Object Detection and Classification

Numerous papers provide improved detections and classifications of objects. We present examples where there was a demonstrable, qualitative change in the quality of results compared to a 'traditional' method, rather than just minor improvement.

  • Kim, D-W., et al., ApJ 735 68 (2011): Quasi-stellar Object Selection Algorithm Using Time Variability and Machine Learning: Selection of 1620 Quasi-stellar Object Candidates from MACHO Large Magellanic Cloud Database --- SVM on MACHO time series finds 1620 QSO candidates. Cross-matching with the SAGE survey suggests over 70% of them are true QSOs.

  • Richards J.W., et al., arXiv/1106.2832 (2011): Active learning to overcome sample selection bias: Application to photometric variable star classification --- Active learning, in which the testing set is used to iteratively improve the training set by populating its most potentially useful regions with further examples, allows for dramatic improvement in the classification of variable stars trained on Hipparcos and OGLE and applied to the ASAS survey.

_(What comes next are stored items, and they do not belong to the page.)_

Lemma grows_bind {E A C} (m : method db E A) (f : A → method db E C) :
  moves grows m → (∀ x, moves grows (f x)) → moves grows (m ≫= f).
Proof. apply moves_bind, _. Qed.

Lemma grows_ret {E A} (x : A) : moves (E:=E) grows (mret x).
Proof. apply moves_ret, _. Qed.

Lemma grows_lift {E A} (o : outcome E A) : moves grows (lift o).
Proof. apply moves_lift, _. Qed.

Lemma grows_set_tables d t : grows d (set_tables t d).
Proof. split; [simpl; lia|done]. Qed.

Lemma grows_update_asset id model : moves grows (update_asset id model).
Proof.
  apply grows_bind; [|intros; apply grows_lift]. apply grows_execute. intros d.
  destruct (assets (tbl d) !! id); [apply grows_set_tables|reflexivity].
Qed.

Lemma grows_insert_minted metadata schema authority owner delegate slab :
  moves grows (insert_minted metadata schema authority owner delegate slab).
Proof.
  assert (∀ f, moves grows (update_tables f)) as Hup by (intros; apply grows_execute; intros; apply grows_set_tables).
  unfold insert_minted. apply grows_bind; [apply grows_lift|]. intros chain.
  apply grows_bind; [apply grows_execute; intros d; split; [simpl; lia|done]|]. intros id.
  apply grows_bind.
  { apply grows_bind; [|intros; apply grows_lift]. apply grows_execute. intros d.
    destruct (assets (tbl d) !! _); [reflexivity|apply grows_set_tables]. }
  intros _. apply grows_bind; [unfold insert_creators; case_decide; [apply Hup|apply grows_ret]|]. intros _.
  apply grows_bind; [apply Hup|]. intros _.
  apply grows_bind; [|intros _; apply grows_ret].
  unfold insert_grouping. repeat case_match; [apply Hup|apply grows_ret..].
Qed.

Lemma linked_transaction {A} (m : i_method A) d :
  moves grows m → (∀ a d', transaction m d = (Ok a, d') → linked d') → linked d → linked (transaction m d).2.
Proof.
  intros Hm Hok Hl. destruct (transaction m d) as [o d'] eqn:Hrun.
  assert (grows d (transaction m d).2) as Hg.
  { apply (moves_transaction grows); [|intros d1 d2 [? ?]; by split|done]. intros d1. split; [simpl; lia|done]. }
  destruct o as [a|e| |]; [by eapply Hok|..]; simpl; rewrite Hrun in Hg; simpl in Hg;
    apply (transaction_atomic _ _ _ _) in Hrun as Ht; try done; destruct Hg as [Hn Hq];
    apply (linked_view d d' (assets (tbl d)) (asset_datas (tbl d)) (next_asset_data_id d') (task_queue d)); try done;
    unfold asset_view; by rewrite Ht, Hq.
Qed.

(** A method keeps the invariant whatever its outcome. *)
Definition keeps_linked {A} (m : i_method A) : Prop := ∀ d, linked d → linked (m d).2.

Lemma keeps_linked_lift {A C} (o : outcome IngesterError A) (f : A → i_method C) :
  (∀ x, o = Ok x → keeps_linked (f x)) → keeps_linked (lift o ≫= f).
Proof. intros Hf d Hl. unfold mbind, method_bind, lift. destruct o; [by apply Hf|done..]. Qed.

Lemma keeps_linked_same {A} (m : i_method A) : keeps m → keeps_linked m.
Proof. intros Hm d. apply linked_same, Hm. Qed.

Lemma leaf_change_linked slot lines model :
  (∀ s r, as_chain_data_id (model s r) = as_chain_data_id r) → keeps_linked (leaf_change slot lines model).
Proof.
  intros Hmodel d Hl. unfold leaf_change. revert d Hl. fold (leaf_change slot lines model).
  unfold leaf_change. apply keeps_linked_lift. intros evs Hevs. apply keeps_linked_lift. intros e He d Hl.
  apply linked_transaction; [|intros [] d' Hrun|done].
  - apply grows_bind; [apply keeps_grows, keeps_save_changelog_events|intros _; apply grows_update_asset].
  - assert (leaf_change slot lines model d = (Ok tt, d')) as Hrun'
      by (unfold leaf_change; rewrite Hevs, He; exact Hrun).
    apply leaf_change_Ok in Hrun' as (e' & _ & Hview). eapply linked_alter; [|exact Hview|done]. done.
Qed.

Lemma handle_decompress_linked lines : keeps_linked (handle_decompress lines).
Proof.
  unfold handle_decompress. apply keeps_linked_lift. intros e He d Hl.
  apply linked_transaction; [destruct (dec_version e); apply grows_update_asset|intros [] d' Hrun|done].
  assert (handle_decompress lines d = (Ok tt, d')) as Hrun' by (unfold handle_decompress; by rewrite He).
  apply handle_decompress_Ok in Hrun' as (e' & _ & Hview). eapply linked_alter; [|exact Hview|done]. done.
Qed.

Lemma handle_mint_linked ix slot lines keys : keeps_linked (handle_mint ix slot lines keys).
Proof.
  unfold handle_mint. do 10 (apply keeps_linked_lift; intros ? _). intros d Hl.
  unfold mbind at 1, method_bind at 1. destruct (transaction _ d) as [o d1] eqn:Htxn.
  assert (linked d1 ∧ ∀ id, o = Ok id → linked (send_task (mk_DownloadMetadata id (ma_uri x3)) d1).2) as [Hl1 Hsend].
  2: { destruct o as [id|e| |]; [by apply Hsend|done..]. }
  split.
  - replace d1 with ((o, d1).2) by done. rewrite <-Htxn. apply linked_transaction; [| |done].
    + apply grows_bind; [apply keeps_grows, keeps_save_changelog_events|intros _; apply grows_insert_minted].
    + intros id d' Hrun. apply mint_transaction_Ok in Hrun as (Hnone & _ & chain & Hview).
      eapply linked_mint; [exact Hnone|exact Hview|by left|done].
  - intros id ->. apply mint_transaction_Ok in Htxn as (Hnone & -> & chain & Hview).
    unfold send_task. destruct receiver_closed; simpl.
    + eapply linked_mint; [exact Hnone|exact Hview|by left|done].
    + eapply (linked_mint d _ _ chain _ _ _ _ (task_queue d ++ [_])); [exact Hnone| | |exact Hl].
      * unfold asset_view, minted_view in *. simpl. by injection Hview as -> -> -> ->.
      * intros t [Ht|Ht%list_elem_of_singleton]%elem_of_app; auto.
Qed.

Lemma instruction_linked ix slot lines keys : keeps_linked (handle_bubblegum_instruction ix slot lines keys).
Proof.
  unfold handle_bubblegum_instruction. do 2 (apply keeps_linked_lift; intros ? _).
  destruct x0; eauto using handle_mint_linked, handle_decompress_linked; first [by apply leaf_change_linked|by intros d].
Qed.

Lemma keeps_store_events evs slot : keeps (store_events evs slot).
Proof.
  apply (moves_transaction (same asset_view)); [done| |apply keeps_save_changelog_events].
  intros d d' Hv. unfold same, asset_view in *. simpl. by injection Hv as _ _ -> ->.
Qed.

(** ** Background tasks *)

(** A download that failed, and one that came back: the row of the task. *)
Lemma run_next_task_run d t q :
  linked d → task_queue d = t :: q →
  ∃ d', run_next_task d = (Ok tt, d') ∧
    (asset_view d' = (assets (tbl d), asset_datas (tbl d), next_asset_data_id d, q) ∧
       (fetch_json (dm_uri t) = None ∨ fails (executed d) = true) ∨
     ∃ b r, fetch_json (dm_uri t) = Some b ∧ fails (executed d) = false ∧
       asset_datas (tbl d) !! dm_asset_data_id t = Some r ∧
       asset_view d' = (assets (tbl d), <[dm_asset_data_id t := set_metadata (JsonBody b) r]> (asset_datas (tbl d)),
                        next_asset_data_id d, q)).
Proof.
  intros Hl Hq. destruct (ln_task _ Hl t) as (r & Hr & Hurl); [rewrite Hq; by left|].
  unfold run_next_task. rewrite Hq. unfold DownloadMetadata_task, execute_as. run_method. unfold attempt.
  destruct (fetch_json (dm_uri t)) as [b|] eqn:Hb; cbn [ok_or]; cbn beta iota.
  - cbn [executed set_task_queue]. destruct (fails (executed d)) eqn:Hf.
    + eexists. split; [done|]. left. split; [done|by right].
    + cbn [tbl tick set_task_queue]. rewrite Hr. eexists. split; [done|]. right. exists b, r. by split_and!.
  - eexists. split; [done|]. left. split; [done|by left].
Qed.

Lemma linked_stored d d' c r b q :
  asset_datas (tbl d) !! c = Some r → fetch_json (ad_metadata_url r) = Some b →
  asset_view d' = (assets (tbl d), <[c := set_metadata (JsonBody b) r]> (asset_datas (tbl d)), next_asset_data_id d, q) →
  (∀ t, t ∈ q → t ∈ task_queue d) → linked d → linked d'.
Proof.
  intros Hc Hb Hview Hq [Ha Hu Hfr Hr Ht]. unfold asset_view in Hview. injection Hview as HA HD Hn Hq'.
  assert (∀ c0 r0, asset_datas (tbl d) !! c0 = Some r0 → ∃ r1,
    <[c := set_metadata (JsonBody b) r]> (asset_datas (tbl d)) !! c0 = Some r1 ∧ ad_metadata_url r1 = ad_metadata_url r0)
    as Hto.
  { intros c0 r0 H0'. destruct (decide (c0 = c)) as [->|Hne].
    - eexists. split; [apply lookup_insert_eq|]. simpl. congruence.
    - exists r0. by rewrite lookup_insert_ne by done. }
  split; rewrite ?HA, ?HD, ?Hn, ?Hq'; [|done|..].
  - intros i a Hi. destruct (Ha _ _ Hi) as (c0 & r0 & Hc0 & Hr0). destruct (Hto _ _ Hr0) as (r1 & Hr1 & _). eauto.
  - intros c0 r0 [[<- _]|[_ H0']]%lookup_insert_Some; by eapply Hfr.
  - intros c0 r0 [[<- <-]|[_ H0']]%lookup_insert_Some; [|by eapply Hr].
    split; [by apply (Hr _ _ Hc)|]. right. by exists b.
  - intros t Hin. destruct (Ht _ (Hq _ Hin)) as (r0 & Hr0 & <-). by apply Hto.
Qed.

Lemma run_next_task_linked d : linked d → linked (run_next_task d).2.
Proof.
  intros Hl. destruct (task_queue d) as [|t q] eqn:Hq; [unfold run_next_task; by rewrite Hq|].
  destruct (run_next_task_run d t q Hl Hq) as (d' & -> & [[Hview _]|(b & r & Hb & _ & Hr & Hview)]); simpl.
  - destruct Hl as [Ha Hu Hfr Hr Ht]. unfold asset_view in Hview. injection Hview as HA HD Hn Hq'.
    split; rewrite ?HA, ?HD, ?Hn, ?Hq'; try done. intros t' Ht'. apply Ht. rewrite Hq. by right.
  - apply (linked_stored d d' (dm_asset_data_id t) r b q); [done| |done| |done].
    + destruct (ln_task _ Hl t) as (r' & Hr' & Hurl); [rewrite Hq; by left|]. congruence.
    + rewrite Hq. by right.
Qed.

(** ** Runs of the ingester *)

(** One step: an instruction of either program, with any logs, or a turn of the
    background loop; each may fail at any statement. *)
Inductive ingest_step d : db → Prop :=
  | Step_bubblegum ix slot lines keys : ingest_step d (handle_bubblegum_instruction ix slot lines keys d).2
  | Step_gummyroll lines slot : ingest_step d (handle_gummyroll_instruction lines slot d).2
  | Step_task : ingest_step d (run_next_task d).2.

Lemma ingest_step_linked d d' : ingest_step d d' → linked d → linked d'.
Proof.
  destruct 1 as [ix slot lines keys|lines slot|]; [by apply instruction_linked| |by apply run_next_task_linked].
  revert d. apply keeps_linked_lift. intros evs _. apply keeps_linked_same, keeps_store_events.
Qed.

(** C14: whatever the programs log and whatever fails, every asset of the database has a
    row of metadata that no other asset has; that row has the version the API reads,
    and holds either the text it was inserted with or the document that its own URL
    gives; and every task that waits names the row of its URL. *)
Theorem metadata_stays_linked d d' :
  assets (tbl d) = ∅ → asset_datas (tbl d) = ∅ → task_queue d = [] →
  rtc ingest_step d d' → linked d'.
Proof.
  intros HA HD Hq Hrun. pose proof (linked_start d HA HD Hq) as Hl. clear HA HD Hq.
  induction Hrun as [d|d d1 d' Hstep _ IH]; [done|]. apply IH. by eapply ingest_step_linked.
Qed.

  • Richards J.W., et al., ApJ 733 10 (2011): On Machine-Learned Classification of Variable Stars with Sparse and Noisy Time-Series Data --- New methods are introduced for assigning classification probabilities for variable stars. A random forest classifier gives a 24% improvement over the previous best classification of a set of 1542 variable stars. Specific science classes, such as pulsational variables used in Milky Way tomography, can be selected with over 95% confidence.

  • D'Abrusco R., Longo G. & Walton N.A., MNRAS 396 223 (2009): Quasar candidates selection in the Virtual Observatory era --- Probabilistic principal surfaces and negative entropy clustering allow unsupervised selection of quasar candidates, guided by existing knowledge. Results for the SDSS and UKIDSS surveys are comparable to or better than existing methods.

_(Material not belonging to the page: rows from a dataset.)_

(* ===== verification/GumballProperties.v ===== *)
(** * What the gumball machine guarantees

    The properties of the program, with their witnesses. *)

From S2P Require Import Prelude Text Hashing MerkleSpec MerkleRollInit Solana Gummyroll GummyrollLimits.
From S2P Require Import LeafSchema Bubblegum BubblegumWitnesses Gumball GumballTheorems GumballSale GumballConfig.

Section properties.
Context `{Keccak} `{BuildProfile} `{EventCodec} `{Pda} `{BubblegumCodec} `{Base58} `{InstructionsSysvar} `{Payments}.
Context (gumball_id bubblegum_id gummyroll_id candy_wrapper_id : Pubkey).
Context (system_program_id slot_hashes_id instructions_sysvar_id native_mint : Pubkey).
Implicit Types (s : gstate) (h : GumballMachineHeader).

Abbreviation run o := (run_gumball gumball_id bubblegum_id gummyroll_id candy_wrapper_id system_program_id
  slot_hashes_id instructions_sysvar_id native_mint o).

(** C24: whatever the entropy, the shuffle draws each remaining item once.  From a
    header with [r] items left, [k ≤ r] draws succeed for any block hashes; the
    items drawn and the first [r - k] entries of the new array are together the
    first [r] entries of the old one, and the entries behind are untouched: after
    [r] draws, the items drawn are a permutation of the items that were left. *)
Theorem every_item_drawn_once (bhs : list bytes) h (indices : list N) :
  let k := length bhs in
  let r := N.to_nat (remaining h) in
  k ≤ r ≤ length indices →
  ∃ indices' drawn,
    draws bhs h indices = Ok (with_remaining (remaining h - N.of_nat k) h, indices', drawn) ∧
    length drawn = k ∧ take r indices ≡ₚ take (r - k) indices' ++ drawn ∧
    drop r indices' = drop r indices ∧ (k = r → drawn ≡ₚ take r indices).
Proof.
  intros k r Hk. destruct (draws_ok bhs h indices Hk) as (indices' & drawn & Hd & Hlen & Hp & Hrest & _).
  exists indices', drawn. split; [done|]. split; [done|]. split; [done|]. split; [done|].
  intros Heq. fold k r in Hp. rewrite Hp. by rewrite Heq, Nat.sub_diag.
Qed.

(** C18: a sale that succeeds.  The payer signed, the machine was live, complete and
    called by a transaction of its own; it minted [n], the number asked for (at
    least one) or what was left; the items minted are [n] of the remaining ones,
    each with the metadata of its own config line, they are different, and none
    is among those that remain; the payer is charged the price for each of
    them. *)
Theorem sale_mints_what_it_charges o accs num_items s u s' :
  machine_inv s → sale_of o = Some (accs, num_items) → run o s = (Ok u, s') →
  let h := gumball_header s in
  let n := N.min (N.max num_items 1) (remaining h) in
  (0 < n)%N ∧ (num_items ≤ max_mint_size h)%N ∧ is_signer (ds_payer accs) = true ∧
  key (ds_receiver accs) = receiver h ∧
  (∃ now, ds_unix_timestamp accs = Ok now ∧ (go_live_date h < now)%Z) ∧
  assert_valid_single_instruction_transaction gumball_id (ds_instruction_sysvar_data accs) = Ok tt ∧
  (∃ amount p, wmul (E:=b_error) 64 (price h) n = Ok amount ∧ payment_of o amount = Some p ∧
    payments s' = payments s ++ [p]) ∧
  gumball_header s' = with_remaining (remaining h - n) h ∧
  ∃ drawn metas,
    length drawn = N.to_nat n ∧ NoDup drawn ∧
    Forall2 (λ i m, nft_metadata_of system_program_id h (extension_len h) (lines_of s) i = Ok m) drawn metas ∧
    minted_nfts (logs (tree_state s')) = minted_nfts (logs (tree_state s)) ++ metas ∧
    take (N.to_nat (remaining h)) (indices_of s) ≡ₚ take (N.to_nat (remaining h - n)) (indices_of s') ++ drawn ∧
    ∀ i, i ∈ drawn → i ∉ take (N.to_nat (remaining h - n)) (indices_of s').
Proof.
  intros HI Ho Hrun h n.
  destruct (sale_Ok _ _ _ _ _ _ _ _ _ _ _ _ _ _ HI Ho Hrun) as (paid & Hpaid & Hn & Hsig & Hrec & Hmax & Hall
    & Hlive & Hixs & amount & drawn & s1 & Hamount & Hlen & HS & ->).
  fold h in Hn, Hrec, Hmax, Hall, Hlive, Hamount, Hlen. fold n in Hn, Hamount, Hlen.
  pose proof (all_indices s HI Hall) as Hperm.
  destruct HS as [Hh Hc Hi _ _ _ _ Hpay (metas & Hmetas & Hlogs)]. fold h in Hh, Hc, Hi, Hmetas.
  rewrite Hlen in *. rewrite N2Nat.id in Hh.
  replace (N.to_nat (remaining h) - N.to_nat n) with (N.to_nat (remaining h - n)) in Hi by lia.
  assert (NoDup (take (N.to_nat (remaining h - n)) (indices_of s1) ++ drawn)) as Hnd.
  { rewrite <-Hi. eapply sublist_NoDup; [|apply sublist_take]. rewrite Hperm.
    apply NoDup_fmap_2; [apply _|]. apply NoDup_seq. }
  apply NoDup_app in Hnd as (_ & Hdisj & Hnd).
  repeat (split; [by auto|]). split; [|split; [exact Hh|]].
  - exists amount, (paid amount). split; [done|]. split; [done|]. cbn. by rewrite Hpay.
  - exists drawn, metas. repeat (split; [by auto|]). intros i Hid Hir. by destruct (Hdisj i).
Qed.

(** C25: every instruction of a machine keeps its invariant: the account has the
    size of its indices and config lines, no counter passes [max_items], the
    remaining items are among the lines that were added, and the initialized part
    of the array of indices holds each index once. *)
Theorem machine_invariant_kept o s u s' :
  machine_inv s → op_in_range o → run o s = (Ok u, s') → machine_inv s'.
Proof. apply run_gumball_inv. Qed.

(** Only the authority configures a machine. *)
Theorem configuration_needs_authority o s u s' acc :
  configuring o = Some acc → run o s = (Ok u, s') →
  is_signer acc = true ∧ key acc = authority (gumball_header s).
Proof.
  intros Ho Hrun.
  destruct o as [accs|accs data|accs a data|accs upd|accs n|accs n]; try done; injection Ho as <-;
    cbn [run_gumball] in Hrun.
  all: unfold initialize_indices_chunk, add_config_lines, update_config_lines, update_header_metadata in Hrun;
    inv_method; inv_bool;
    match goal with H : Authority_ok _ = Ok _ |- _ => apply (authority_signed _ true) in H; done end.
Qed.

(** [update_config_lines] replaces the lines it names, and no other. *)
Theorem update_config_lines_writes accs a data s u s' :
  machine_inv s → (N.of_nat (length data) < 2 ^ 63)%N → (a < 2 ^ 64)%N →
  update_config_lines accs a data s = (Ok u, s') →
  let ls := extension_len (gumball_header s) in
  let n := (N.of_nat (length data) / ls)%N in
  gumball_header s' = gumball_header s ∧ (a + n ≤ total_items_added (gumball_header s))%N ∧
  ∀ k, config_line s' k =
    if decide (a ≤ k < a + n)%N
    then take (N.to_nat ls) (drop (N.to_nat (k - a) * N.to_nat ls) data)
    else config_line s k.
Proof.
  intros HI Hd Ha Hrun ls n.
  destruct (update_config_lines_Ok _ _ _ _ _ _ HI Hd Ha Hrun) as (_ & _ & Hls & Hlen & Hfit & Hh & Hw & _).
  fold ls n in Hls, Hlen, Hfit, Hw. split; [done|]. split; [done|]. intros k.
  unfold config_line. rewrite Hh. fold ls.
  destruct (mi_sizes s HI) as (_ & _ & Hsize). pose proof (mi_added s HI) as Hadd. fold ls in Hsize.
  assert (N.of_nat (length (lines_of s)) = ls * max_items (gumball_header s))%N as Hll.
  { unfold lines_of. rewrite length_drop. lia. }
  replace (a * ls)%N with (N.of_nat (N.to_nat a * N.to_nat ls)) in Hw by lia.
  rewrite (write_at_lines _ _ _ _ (N.to_nat n) _ Hw) by nia.
  replace (N.to_nat (k - a)) with (N.to_nat k - N.to_nat a) by lia.
  destruct (decide (a ≤ k < a + n)%N); [by rewrite decide_True by lia|by rewrite decide_False by lia].
Qed.

(** [add_config_lines] counts lines, and writes at the byte whose offset is the
    number of lines already added.  The first lines added are right; when [t > 0]
    lines of more than one byte were added, the next ones overwrite from the byte
    [t], which belongs to a line before the line [t]. *)
Theorem add_config_lines_places accs data s u s' :
  machine_inv s → (N.of_nat (length data) < 2 ^ 63)%N → add_config_lines accs data s = (Ok u, s') →
  let h := gumball_header s in
  let ls := extension_len h in
  let t := total_items_added h in
  let n := (N.of_nat (length data) / ls)%N in
  gumball_header s' = with_remaining (remaining h + n) (with_items_added (t + n) h) ∧
  (t = 0%N → ∀ k, (k < n)%N →
    config_line s' k = take (N.to_nat ls) (drop (N.to_nat k * N.to_nat ls) data)) ∧
  ((0 < t)%N → (1 < ls)%N → ∀ b, data !! 0 = Some b →
    lines_of s' !! N.to_nat t = Some b ∧ (t / ls < t)%N).
Proof.
  intros HI Hd Hrun h ls t n.
  destruct (add_config_lines_Ok _ _ _ _ _ HI Hd Hrun) as (_ & _ & Hls & Hlen & Hfit & Hh & Hw & _).
  fold h ls t n in Hls, Hlen, Hfit, Hw, Hh. split; [exact Hh|].
  destruct (mi_sizes s HI) as (_ & _ & Hsize). pose proof (mi_added s HI) as Hadd. fold h ls t in Hsize, Hadd.
  assert (N.of_nat (length (lines_of s)) = ls * max_items h)%N as Hll.
  { unfold lines_of. rewrite length_drop. fold h. lia. }
  split.
  - intros Ht k Hk. unfold config_line. rewrite Hh. cbn [with_remaining with_items_added extension_len].
    fold ls. rewrite Ht in Hw.
    rewrite (write_at_lines _ _ data 0 (N.to_nat n) (N.to_nat ls) Hw) by nia.
    rewrite decide_True by lia. by rewrite Nat.sub_0_r.
  - intros Ht Hls1 b Hb. pose proof (lookup_lt_Some _ _ _ Hb) as Hpos.
    apply write_at_Ok in Hw as (_ & _ & _ & Hat). specialize (Hat 0). rewrite Nat.add_0_r in Hat.
    rewrite Hat, decide_True by nia. split; [done|]. by apply N.div_lt.
Qed.

(** Without config lines the line of an item is the eight bytes of its number.
    With the UTF-8 method, the item whose number has a low byte above 127 and a
    second byte below 128 - the numbers 128 to 255 first - cannot be minted: the
    bytes are not UTF-8 and the conversion panics. *)
Theorem numbered_items_not_utf8 h i :
  config_line_encode_method h = 0%N → (i < 2 ^ 32)%N →
  (128 ≤ (i + 1) mod 256)%N → (((i + 1) / 256) mod 256 < 128)%N →
  nft_metadata_of system_program_id h 0 [] i = Panic.
Proof.
  intros He Hi Hlow Hhigh. unfold nft_metadata_of. rewrite wadd_ok, wmul_ok by lia.
  cbn [mbind outcome_bind length]. rewrite decide_False by (simpl; lia). cbn [mbind outcome_bind].
  rewrite He. cbn [EncodeMethod_from mbind outcome_bind]. unfold get_metadata_args.
  assert (from_utf8 (to_le_bytes 8 (i + 1)) = None) as Hnone.
  { unfold from_utf8. cbn [to_le_bytes fmap list_fmap]. rewrite !to_N_byte_of_N.
    rewrite utf8_invalid_lone; [done|done|]. by rewrite N.shiftr_div_pow2. }
  rewrite Hnone.
  destruct (text_of_cases (E:=b_error) (name_base h)) as [->|[? ->]]; [done|].
  destruct (text_of_cases (E:=b_error) (symbol h)) as [->|[? ->]]; [done|].
  by destruct (text_of_cases (E:=b_error) (url_base h)) as [->|[? ->]].
Qed.

Lemma initialize_Ok accs max_depth max_buffer_size args s u s' :
  (ia_max_items args < 2 ^ 32)%N →
  (4 * ia_max_items args + ia_extension_len args * ia_max_items args < 2 ^ 63)%N →
  initialize_gumball_machine gumball_id bubblegum_id gummyroll_id candy_wrapper_id accs max_depth
    max_buffer_size args s = (Ok u, s') →
  machine_inv s' ∧ remaining (gumball_header s') = 0%N ∧
  authority (gumball_header s') = ia_authority args ∧ (length (ia_creator_keys args) ≤ 4).
Proof.
  intros Hmax Hfits Hrun. unfold initialize_gumball_machine in Hrun. inv_method. inv_bool. inv_arith.
  unfold call_bubblegum in Hrun. destruct (create_tree _ _ _ _ _ _ _) as [r t]. injection Hrun as -> <-.
  split; [|split; [done|split; [done|unfold NUM_CREATORS in *; lia]]].
  split; cbn; try done; try lia. split; [done|]. split; [cbn; lia|done].
Qed.

(** [initialize_gumball_machine] sets up a machine: a machine whose sizes do not
    overflow satisfies the invariant, has no item to sell and at most four
    creators. *)
Theorem initialize_establishes_invariant accs max_depth max_buffer_size args s u s' :
  (ia_max_items args < 2 ^ 32)%N →
  (4 * ia_max_items args + ia_extension_len args * ia_max_items args < 2 ^ 63)%N →
  initialize_gumball_machine gumball_id bubblegum_id gummyroll_id candy_wrapper_id accs max_depth
    max_buffer_size args s = (Ok u, s') →
  machine_inv s' ∧ remaining (gumball_header s') = 0%N ∧
  authority (gumball_header s') = ia_authority args ∧ (length (ia_creator_keys args) ≤ 4).
Proof. apply initialize_Ok. Qed.
End properties.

  • Vanderplas J. & Connolly A., AJ 138 1365 (2009): Reducing the Dimensionality of Data: Locally Linear Embedding of Sloan Galaxy Spectra --- Locally linear embedding improves on PCA and line diagnostics, combining their strengths, for nonlinear dimension reduction of spectra.

  • Huertas-Company M., et al., A&A 478 971 (2008): A robust morphological classification of high-redshift galaxies using support vector machines on seeing limited images I. Method description and II. Quantifying morphological k-correction in the COSMOS field at 1 < z < 2: Ks band vs. I band --- Support vector machines can separate early/late galaxies to 20% contamination to KAB = 22 mag, which is 2x better than the CAS system, and comparable to space data.

  • Bailer-Jones C.A.L., et al., MNRAS 391 1838 (2008): Finding rare objects and building pure samples: probabilistic quasar classification from low-resolution Gaia spectra --- 'Modifying the output probabilities from a classifier so as to accommodate our expectation (priors) concerning the relative frequencies of different classes of objects allows the selection of a very pure sample of quasars for the Gaia satellite, even though quasars are extremely rare within the sample. This is a considerable improvement compared to results for unmodified probabilities.'

  • Abdalla F., et al., MNRAS 387 945 (2008): Predicting spectral features in galaxy spectra from broad-band photometry --- ANNs can be used to classify AGN, passive, and star-forming galaxies, without requiring the usual diagnostic emission lines to be present.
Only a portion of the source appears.